Zycie w tundrze nauczylo Grunthara wielu rzeczy. Jedna z nich bylo wyczuwanie bliskiego zagrozenia. a rozmowa szla dokladnie w tym kierunku.Wygladalo na to ze mroczne elfy beda sie trzymac razem. W przeciwienstwie do wiekszosci populacji sam mlody wojownik nie mial nic przeciwko drowom. Ojciec opowiadal mu historie o mrocznych elfach ale jako ze barbazynca nigdy wczesniej ich nie spotkal mial do nich naturalne ustosunkowanie. Nie mniej jednak ta walka ktora miala tu wybuchnac zdawala sie bezuzyteczna. A bezuzytecznych walk nalezy unikac. Pozatym obawial sie co moglby zrobic gdyby w ogniu walki stracil nad soba kontrole.

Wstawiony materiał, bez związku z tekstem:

(** X13. When a call of [Fetch] is answered with an error the decorator logs that
    error, and nothing else: the merge is not run. *)
Theorem fetch_error_is_logged (handler : HandlerFunc) (r : Request) (b : Backend)
  (fs : list (Function Other)) :
  Code (handler NewRecorder r) = StatusOK ->
  Unmarshal (RecorderBody (handler NewRecorder r)) = (fs, None) ->
  exists W',
    AddMetricsHandler handler (freshWorld b) r = Done W'
    /\ forall expr e, In (expr, inl e) (fetched W') ->
         logOut W' = [("Error querying Prometheus API: " ++ e)%string].
Proof.
  intros Hcode Hbody. unfold AddMetricsHandler. simpl.
  rewrite Hcode. simpl. unfold ReadAll. rewrite Hbody.
  fetch_all b e1 r1 b1 e2 r2 b2 e3 r3 b3 e4 r4 b4
    ltac:(eexists; split; [reflexivity|]; simpl; intros expr e Hin;
          repeat (destruct Hin as [Hin|Hin]; [try discriminate Hin|]);
          [injection Hin as _ <-; reflexivity | destruct Hin]).
  rewrite mixIn_mkStore. simpl.
  destruct (Marshal (map (enriched r1 r2 r3 r4) fs)) as [bytes [e|]];
    (eexists; split; [reflexivity|]); simpl; intros expr e' Hin;
    repeat (destruct Hin as [Hin|Hin]; [discriminate Hin|]); destruct Hin.
Qed.


(** X15. [writeResponse] on a writer that has sent no status: the status is 200,
    Content-Type is application/json whatever it was, the other header
    fields stay, and the body is added to what was written. *)
Theorem writeResponse_sends (body : string) (W : World) :
  status (w W) = None ->
  status (w (writeResponse body W)) = Some 200%Z
  /\ header (w (writeResponse body W)) !! "Content-Type" = Some "application/json"
  /\ (forall key, key <> "Content-Type" ->
      header (w (writeResponse body W)) !! key = header (w W) !! key)
  /\ written (w (writeResponse body W)) = (written (w W) ++ body)%string
  /\ logOut (writeResponse body W) = logOut W
  /\ fetched (writeResponse body W) = fetched W
  /\ backend (writeResponse body W) = backend W.
Proof.
  intros Hst. unfold writeResponse, onWriter, Write, WriteHeader, HeaderSet. simpl.
  rewrite Hst. simpl. repeat split.
  - apply lookup_insert_eq.
  - intros key Hkey. apply lookup_insert_ne. congruence.
Qed.

End HandlerFurther.

(** ** Instances of the further theorems *)

Lemma mixIn_unlabelled_zero_witness :
  exists st' fs' f',
    @mixIn unit decimalStrconv
      (mkStore (Some [fn1Stale])
         (response [sample "fn2" (AnyString "3")]) (response [])
         (response []) (response [sample "fn1" (AnyString "0.25")]) []) = Done st'
    /\ functions st' = Some fs' /\ fs' !! 0 = Some f'
    /\ InvocationCount f' = 0%float
    /\ InvocationCount2XX f' = 0%float.
Proof.
  destruct (@mixIn_unlabelled_zero unit decimalStrconv [fn1Stale]
              (response [sample "fn2" (AnyString "3")]) (response [])
              (response []) (response [sample "fn1" (AnyString "0.25")]) []
              0 fn1Stale eq_refl)
    as (st' & fs' & f' & Hrun & Hfs & Hlk & Ha & Hb & _).
  exists st', fs', f'. repeat (split; [assumption|]). split.
  - apply Ha. simpl. intros v [<-|[]]. simpl. discriminate.
  - apply Hb. simpl. intros v [].
Defined.

Lemma mixIn_ignores_prior_witness :
  map Name [fn1Stale] = map Name [fn1]
  /\ map rest [fn1Stale] = map rest [fn1]
  /\ exists st1 st2,
       @mixIn unit decimalStrconv
         (mkStore (Some [fn1Stale]) (response [sample "fn1" (AnyString "10")])
                  (response []) (response []) (response []) []) = Done st1
       /\ @mixIn unit decimalStrconv
            (mkStore (Some [fn1]) (response [sample "fn1" (AnyString "10")])
                     (response []) (response []) (response []) []) = Done st2
       /\ functions st1 = functions st2
       /\ logged st1 = logged st2.
Proof.
  split; [reflexivity|]. split; [reflexivity|].
  exact (@mixIn_ignores_prior unit decimalStrconv [fn1Stale] [fn1]
           (response [sample "fn1" (AnyString "10")])
           (response []) (response []) (response []) [] eq_refl eq_refl).
Defined.

Lemma mixIn_same_name_witness :
  exists st' fs' f' g',
    @mixIn unit decimalStrconv
      (mkStore (Some [fn1Stale; fn1]) (response [sample "fn1" (AnyString "10")])
               (response []) (response []) (response []) []) = Done st'
    /\ functions st' = Some fs' /\ fs' !! 0 = Some f' /\ fs' !! 1 = Some g'
    /\ InvocationCount f' = InvocationCount g'
    /\ InvocationCount2XX f' = InvocationCount2XX g'
    /\ InvocationCountNon2XX f' = InvocationCountNon2XX g'
    /\ AverageResponseTime f' = AverageResponseTime g'.
Proof.
  exact (@mixIn_same_name unit decimalStrconv [fn1Stale; fn1]
           (response [sample "fn1" (AnyString "10")])
           (response []) (response []) (response []) [] 0 1 fn1Stale fn1
           eq_refl eq_refl eq_refl).
Defined.

Lemma unmarshal_error_is_500_witness :
  Code (listing "not json" NewRecorder tt) = StatusOK
  /\ demoUnmarshal (RecorderBody (listing "not json" NewRecorder tt))
     = ([], Some "invalid character")
  /\ exists W' : @World downFetcher,
       @AddMetricsHandler unit unit decimalStrconv goNetURL demoJSON downFetcher
         (listing "not json") (@freshWorld downFetcher tt) tt = Done W'
       /\ status (w W') = Some 500%Z
       /\ header (w W') !! "Content-Type" = Some "text/plain"
       /\ written (w W') = "Error parsing metrics from upstream provider/backend."
       /\ logOut W' = ["Metrics upstream error: invalid character"]
       /\ fetched W' = []
       /\ backend W' = (tt : @Backend downFetcher).
Proof.
  split; [reflexivity|]. split; [reflexivity|].
  exact (@unmarshal_error_is_500 unit unit decimalStrconv goNetURL demoJSON
           downFetcher (listing "not json") tt tt [] "invalid character"
           eq_refl eq_refl).
Defined.

Lemma all_fetched_sends_merged_witness :
  exists W' : @World scriptedFetcher,
    @AddMetricsHandler unit unit decimalStrconv goNetURL demoJSON scriptedFetcher
      (listing fn1Body) (@freshWorld scriptedFetcher (fn1Answers "0.25")) tt = Done W'
    /\ (forall expr e, ~ In (expr, inl e) (fetched W'))
    /\ status (w W') = Some 200%Z
    /\ header (w W') !! "Content-Type" = Some "application/json"
    /\ written (w W') = fn1Body
    /\ logOut W' = [].
Proof.
  destruct (@all_fetched_sends_merged unit unit decimalStrconv goNetURL demoJSON
              scriptedFetcher (listing fn1Body) tt (fn1Answers "0.25") [fn1]
              eq_refl eq_refl) as (W' & Hrun & Hall).
  exists W'. split; [exact Hrun|].
  vm_compute in Hrun. injection Hrun as <-.
  match goal with |- ?P /\ _ => assert (Hno : P) end.
  { intros expr e Hin. simpl in Hin.
    repeat (destruct Hin as [Hin|Hin]; [discriminate Hin|]). destruct Hin. }
  split; [exact Hno|].
  destruct (Hall Hno) as (r1 & r2 & r3 & r4 & st' & fs' & _ & Ha & Hmix & Hfs & Hsend).
  simpl in Ha. injection Ha as <- <- <- <-.
  vm_compute in Hmix. injection Hmix as <-. simpl in Hfs. injection Hfs as <-.
  destruct (Hsend fn1Body eq_refl) as (Hs & Hh & Hw & Hl).
  repeat split; assumption.
Defined.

W uspokajajacym gescie polozyl swoja wielka dlon na ramionach Yarpena i Kaaphiliusa. Cialo mrocznego elfa wydawalo mu sie niezwykle kruche. Nie mogl zrozumiec jak tak kruche istoty moga byc uwazane za jednych z najlepszych wjownikow Fearunu. Prosze uspokujcie sie. Jestem pewien ze rozlew krwi nie przysluzy sie w tej chwili nikomu z nas. Uwazam ze powinnismy zmienic hmm "miejsce spotkania". Najwyrazniej wszyscy jestesmy w mniejszym lub wiekszym stopniu zainteresowani tym co opowiada ten krasnolud. Jesli chociaz polowa z tego co mowi jest prawda bogactw starczy dla nas wszystkich.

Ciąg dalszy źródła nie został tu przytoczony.